In regard to overall perceived support from family, friends, and significant others, female participants reported higher perceived support than males in our study. Supporting this finding, a study conducted among college students in Columbia showed female participants were more likely than their male counterparts to report high perceived social support (75% vs. 50%, p = 0.002) [35]. Higher perceived support among female participants may be due to the fact that women tend to have larger social networks than men and are likely to receive support from different sources while men are solely dependent upon their partners [36].

Regarding compliance with stay at home, significant differences were observed in vaccinated and unvaccinated individuals. Compliance was found higher among participants who were not vaccinated against COVID-19 in contrast to the already vaccinated participants. Though there is no supporting evidence of reduced compliance among individuals after COVID-19 vaccination [37]; higher compliance among unvaccinated individuals in our study may be mainly due to fear of COVID-19 transmission.

Our main variable of interest was perceived social support. Although there is plenty of literature suggesting positive influence of social support on adoption of healthy behavior, we interestingly didn’t find any association between perceived support and compliance in our study. One reason behind this maybe the participants of the study were possibly not satisfied with the support they have received. Their perception on the type of support received might have also determined their intention to reflect into behavior and possibly affecting the compliance. They might have wanted emotional support but received instrumental or vice-versa. Besides, gender, ethnicity and cultural factors may greatly influence their perception of social support [36, 37]. Though, we did not find a significant association of perceived support and compliance, this might still be important in terms of public awareness messaging based on the literatures available. It might however be needed to be contextualized to the local context and cultural settings.
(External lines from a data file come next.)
(** X3. The bands of the loop are contiguous and all [H // 15] rows high: band
    0 ends at the bottom row, every band ends where the band below it starts,
    and the clamp of [win_y_low] never applies. The [H mod 15] top rows of the
    mask lie in no band. *)
Theorem bands_tile_the_mask (bw : ndarray) (window lc rc : Z) :
  0 <= window < nwindows ->
  let w := window_bounds bw window lc rc in
  win_y_low w = shape0 bw - (window + 1) * window_height bw /\
  win_y_high w - win_y_low w = window_height bw /\
  shape0 bw mod nwindows <= win_y_low w /\
  win_y_high w <= shape0 bw /\
  (window = 0 -> win_y_high w = shape0 bw) /\
  (window = nwindows - 1 -> win_y_low w = shape0 bw mod nwindows) /\
  (window + 1 < nwindows ->
   win_y_high (window_bounds bw (window + 1) lc rc) = win_y_low w).
Proof.
  intros Hw w.
  destruct (band_rows bw window lc rc Hw) as [Hlow Hhigh]. fold w in Hlow, Hhigh.
  destruct (window_height_bounds bw) as (Hh & H15 & Hmod).
  rewrite Hlow, Hhigh. unfold nwindows in *.
  repeat split; nia.
Qed.

Lemma bands_tile_the_mask_witness :
  let bw := band_mask 187 400 [50] 255 in
  let w := window_bounds bw 14 50 200 in
  win_y_low w = shape0 bw - (14 + 1) * window_height bw /\
  win_y_high w - win_y_low w = window_height bw /\
  shape0 bw mod nwindows <= win_y_low w /\
  win_y_high w <= shape0 bw /\
  (14 = 0 -> win_y_high w = shape0 bw) /\
  (14 = nwindows - 1 -> win_y_low w = shape0 bw mod nwindows) /\
  (14 + 1 < nwindows ->
   win_y_high (window_bounds bw (14 + 1) 50 200) = win_y_low w).
Proof.
  apply (bands_tile_the_mask (band_mask 187 400 [50] 255) 14 50 200).
  unfold nwindows. lia.
Defined.

(** *** Search regions *)

Lemma area_hist_length (bw : ndarray) (y_low y_high x_low x_high : Z) :
  wf bw ->
  Z.of_nat (length (area_hist bw y_low y_high x_low x_high))
  = Z.max 0 (norm_bound (shape1 bw) x_high - norm_bound (shape1 bw) x_low).
Proof.
  intro Hwf. unfold area_hist.
  rewrite sum_axis0_length by (apply slice2_wf, Hwf).
  unfold slice2; cbn [ncols slice_start slice_stop]. lia.
Qed.

Lemma detect_no_columns (bw : ndarray) (y_low y_high x_low x_high low : Z) :
  wf bw ->
  norm_bound (shape1 bw) x_high <= norm_bound (shape1 bw) x_low ->
  detect (area_hist bw y_low y_high x_low x_high) low = Raise ValueError.
Proof.
  intros Hwf Hx.
  rewrite TrackerFacts.area_hist_no_columns by assumption. reflexivity.
Qed.

(** X2. On a rectangular mask at least [2 * margin] wide, a band raises a
    [ValueError] whenever one of its windows selects no column: the right
    window when the right position is in [-margin .. margin - 1] (its low edge
    is negative and wraps around) or at [W + margin] or beyond, the left
    window when the left position is [-margin] or at [W + margin] or beyond.
    A frame whose right base is in [-margin .. margin - 1] therefore raises
    in its first band. *)
Theorem window_without_columns_raises (bw : ndarray) :
  wf bw ->
  2 * margin <= shape1 bw ->
  (forall window st,
     - margin <= rightx_current st < margin \/
     shape1 bw + margin <= rightx_current st \/
     leftx_current st = - margin \/
     shape1 bw + margin <= leftx_current st ->
     window_step bw window st = Raise ValueError) /\
  (forall ll lr lb rb,
     locate_bases bw ll lr = OK (lb, rb) ->
     - margin <= rb < margin ->
     find_lane_pixels bw ll lr = Raise ValueError).
Proof.
  intros Hwf HW.
  assert (forall window st,
            - margin <= rightx_current st < margin \/
            shape1 bw + margin <= rightx_current st \/
            leftx_current st = - margin \/
            shape1 bw + margin <= leftx_current st ->
            window_step bw window st = Raise ValueError) as Hstep.
  { intros window st Hcase. unfold window_step, candidates.
    set (w := window_bounds bw window (leftx_current st) (rightx_current st)).
    assert (0 <= shape1 bw) as HW0 by (unfold shape1; lia).
    destruct Hcase as [Hr | [Hr | Hl]].
    - apply TrackerFacts.right_window_wraps_to_empty; assumption.
    - assert (detect (area_hist bw (win_y_low w) (win_y_high w)
                        (win_xright_low w) (win_xright_high w))
                (win_xright_low w) = Raise ValueError) as Hd.
      { apply detect_no_columns; [exact Hwf |].
        unfold w, window_bounds; cbn [win_xright_low win_xright_high].
        unfold norm_bound, margin in *.
        destruct (Z.ltb_spec (rightx_current st - 100) 0);
          destruct (Z.ltb_spec (rightx_current st + 100) 0); lia. }
      rewrite Hd.
      destruct (detect _ (win_xleft_low w)) as [l | e] eqn:E; cbn [bind].
      + reflexivity.
      + apply TrackerFacts.detect_raises in E. destruct E as [_ ->].
        reflexivity.
    - assert (detect (area_hist bw (win_y_low w) (win_y_high w)
                        (win_xleft_low w) (win_xleft_high w))
                (win_xleft_low w) = Raise ValueError) as Hd.
      { apply detect_no_columns; [exact Hwf |].
        unfold w, window_bounds; cbn [win_xleft_low win_xleft_high].
        unfold norm_bound, margin in *.
        destruct (Z.ltb_spec (leftx_current st - 100) 0);
          [destruct (Z.ltb_spec 0 0) | ];
          try destruct (Z.ltb_spec (leftx_current st - 100) 0);
          destruct (Z.ltb_spec (leftx_current st + 100) 0); lia. }
      rewrite Hd. reflexivity. }
  split; [exact Hstep |].
  intros ll lr lb rb Hloc Hrb.
  unfold find_lane_pixels. rewrite Hloc. cbn [bind].
  change (range nwindows) with (0 :: map Z.of_nat (seq 1 14)).
  cbn [run_windows]. rewrite Hstep; [reflexivity |].
  left. exact Hrb.
Qed.
(** * AI Podcast Producer: the job record, its store and the client code

    A shallow embedding of the parts of the repository that decide the
    properties of the job ("podcast") record:

    - [Backend/supabase-alter.sql]: the [public.podcasts] table, its column
      constraints and its CHECK on [status];
    - [Frontend/src/services/supabase.ts]: [podcastOperations], [voiceApi]
      and [podcastApi];
    - the create page ([CreatePodcastPage]: [DURATION_OPTIONS],
      [handleSubmit]), the list page ([filteredPodcasts]) and the transcript
      panel of the details page.

    Asynchronous functions are embedded as functions of the outcome of the
    network call they await; a rejected promise is a [Throw].  The table is
    a list of rows, threaded explicitly through the operations that write
    it.

    The row-level security policies of the table are in [Rls]: the SELECT
    policy hides the rows a session may not read, without an error, so a
    query of a session runs over [Rls.visible session t].  An error with
    which the service answers a request instead of carrying it out (the
    network, an INSERT that a policy refuses, an UPDATE whose row a policy
    keeps from the session and which so finds no row, a range beyond the
    last row) is the [fault] of that request.

    An id is the text of a UUID in the spelling in which the database
    returns it (lower-case digits in groups of 8-4-4-4-12); ids are
    compared as texts, so another spelling of the same UUID is taken for
    another id.  Left out: console logging, which no caller observes. *)

From Stdlib Require Import ZArith QArith String Ascii List Lia Bool.
From stdpp Require Import base list sorting strings gmap pretty.
Definition merge_net (m : t) (src dst : string) : t :=
  let src := strip src in
  let dst := strip dst in
  if String.eqb src EmptyString || String.eqb dst EmptyString
     || String.eqb src dst
  then m
  else
    let dst_canon := canonical_net m dst in
    mk (by_ssrc m) (<[src := dst_canon]> (net_alias m)) (auto_merge_by_freq m).

Definition reset_net_aliases (m : t) : t :=
  mk (by_ssrc m) ∅ (auto_merge_by_freq m).

Definition set_auto_merge_by_freq (m : t) (enabled : bool) : t :=
  mk (by_ssrc m) (net_alias m) enabled.

(** [self.by_ssrc.get(key)] *)
Definition get (m : t) (key : Z) : option Session.t :=
  snd <$> List.find (fun e => fst e =? key) (by_ssrc m).

(** [ACTIVE_TIMEOUT] *)
Definition ACTIVE_TIMEOUT : float := of_Z 15.

(** [now - last > ACTIVE_TIMEOUT] *)
Definition timed_out (now : float) (s : Session.t) : bool :=
  fltb ACTIVE_TIMEOUT (fsub now (Session.last_seen s)).

(** [[i for i, nid in enumerate(canon_nets) if nid == sender_chan_net]],
    the enumeration starting at [i]. *)
Fixpoint match_idxs_from (i : nat) (canon_nets : list string)
         (sender_chan_net : string) : list nat :=
  match canon_nets with
  | [] => []
  | nid :: rest =>
      if String.eqb nid sender_chan_net
      then i :: match_idxs_from (S i) rest sender_chan_net
      else match_idxs_from (S i) rest sender_chan_net
  end.

(** [bool(sc[idx])] when [len(sc) > idx], else [False]. *)
Definition chan_scan_flag (other : Session.t) (idx : nat) : bool :=
  nth idx (Session.scan_channels other) false.

(** The [for idx in match_idxs] loop with its [break]; the accumulator
    is [deliver_idx]. *)
Fixpoint pick_deliver (other : Session.t) (match_idxs : list nat)
         (deliver_idx : option nat) : option nat :=
  match match_idxs with
  | [] => deliver_idx
  | idx :: rest =>
      if Session.active_channel other =? Z.of_nat idx then Some idx
      else if chan_scan_flag other idx && negb (bool_decide (is_Some deliver_idx))
           then pick_deliver other rest (Some idx)
           else pick_deliver other rest deliver_idx
  end.

(** The body of the loop over the other sessions, up to the choice of
    [deliver_idx]; [None] covers every [continue]. *)
Definition deliver_for (m : t) (fresh : string) (now : float)
           (sender_chan_net : string) (other : Session.t) : option nat :=
  if timed_out now other then None
  else
    match Session.compute_networks fresh other with
    | None => None
    | Some (other_net_ids, _, _) =>
        match other_net_ids with
        | [] => None
        | _ =>
            let canon_nets := map (canonical_net m) other_net_ids in
            match match_idxs_from 0 canon_nets sender_chan_net with
            | [] => None
            | match_idxs => pick_deliver other match_idxs None
            end
        end
    end.

Definition recipient : Type := Z * Session.t * nat.

(** The loop [for other in self.by_ssrc.values()]; [seen_ids] is the set
    [seen] of object identities. *)
Fixpoint recipients_loop (m : t) (fresh : Z -> string) (now : float)
         (sender_key : Z) (sender_chan_net : string)
         (items : list (Z * Session.t))
         (recipients : list recipient) (seen_ids : gset Z)
  : list recipient :=
  match items with
  | [] => recipients
  | (key, other) :: rest =>
      if key =? sender_key then
        recipients_loop m fresh now sender_key sender_chan_net rest
                        recipients seen_ids
      else
        match deliver_for m (fresh key) now sender_chan_net other with
        | Some deliver_idx =>
            if decide (key ∈ seen_ids) then
              recipients_loop m fresh now sender_key sender_chan_net rest
                              recipients seen_ids
            else
              recipients_loop m fresh now sender_key sender_chan_net rest
                              (recipients ++ [(key, other, deliver_idx)])
                              ({[key]} ∪ seen_ids)
        | None =>
            recipients_loop m fresh now sender_key sender_chan_net rest
                            recipients seen_ids
        end
  end.

(** [SessionManager.audio_recipients_for]. [fresh key] is the prefix
    [_make_prefix()] would draw while the networks of the session under
    [key] are computed, [now] the value of [time()]. *)
Definition audio_recipients_for (fresh : Z -> string) (now : float)
           (m : t) (ssrc : Z)
  : list recipient * string * nat * string :=
  match get m ssrc with
  | None => ([], EmptyString, 0%nat, EmptyString)
  | Some sender =>
      let '(sender_net_ids, sender_active_net) :=
        match Session.compute_networks (fresh ssrc) sender with
        | Some (ids, active_net, _) => (ids, active_net)
        | None => ([], EmptyString)
        end in
      let chan_idx := Session.clamp_channel (Session.active_channel sender) in
      let sender_active_net := canonical_net m sender_active_net in
      let sender_chan_net :=
        if (chan_idx <? length sender_net_ids)%nat
        then canonical_net m (nth chan_idx sender_net_ids EmptyString)
        else EmptyString in
      if String.eqb sender_chan_net EmptyString then
        ([], sender_active_net, chan_idx, sender_chan_net)
      else
        let recipients :=
          recipients_loop m fresh now ssrc sender_chan_net (by_ssrc m) [] ∅ in
        let recipients :=
          if Session.loopback sender
          then recipients ++ [(ssrc, sender, chan_idx)]
          else recipients in
        (recipients, sender_active_net, chan_idx, sender_chan_net)
  end.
This study provides insights into factors affecting compliance with stay-at-home order during COVID-19 pandemic. However, some limitations of the study should be considered, as the COVID-19 pandemic issued a lockdown worldwide, this limited the possibility of following appropriate techniques for sampling as well as data collection. Only people who have access to the internet and are friendly in using it were included which limits the generalization of these findings to the public of Nepal and other countries. Furthermore, self-report information collected from participants is subjected to recall and social-desirability biases.

Conclusion

Overall, the results of this study suggest that perceived support from family is higher compared to others. More evidence might be needed to establish what factors affect the compliance with public health measures. Contextual public awareness messaging could still be important considering the contextual factors. This evidence might prove worthy when considering a comparison amongst assessment results of diverse cultures, origins and in formulating policy during emergencies of similar nature as well. However, more in-depth studies on the subject matter possibly employing qualitative methods as well would be fruitful in understanding the impact of such mandatory orders on comprehensive human health.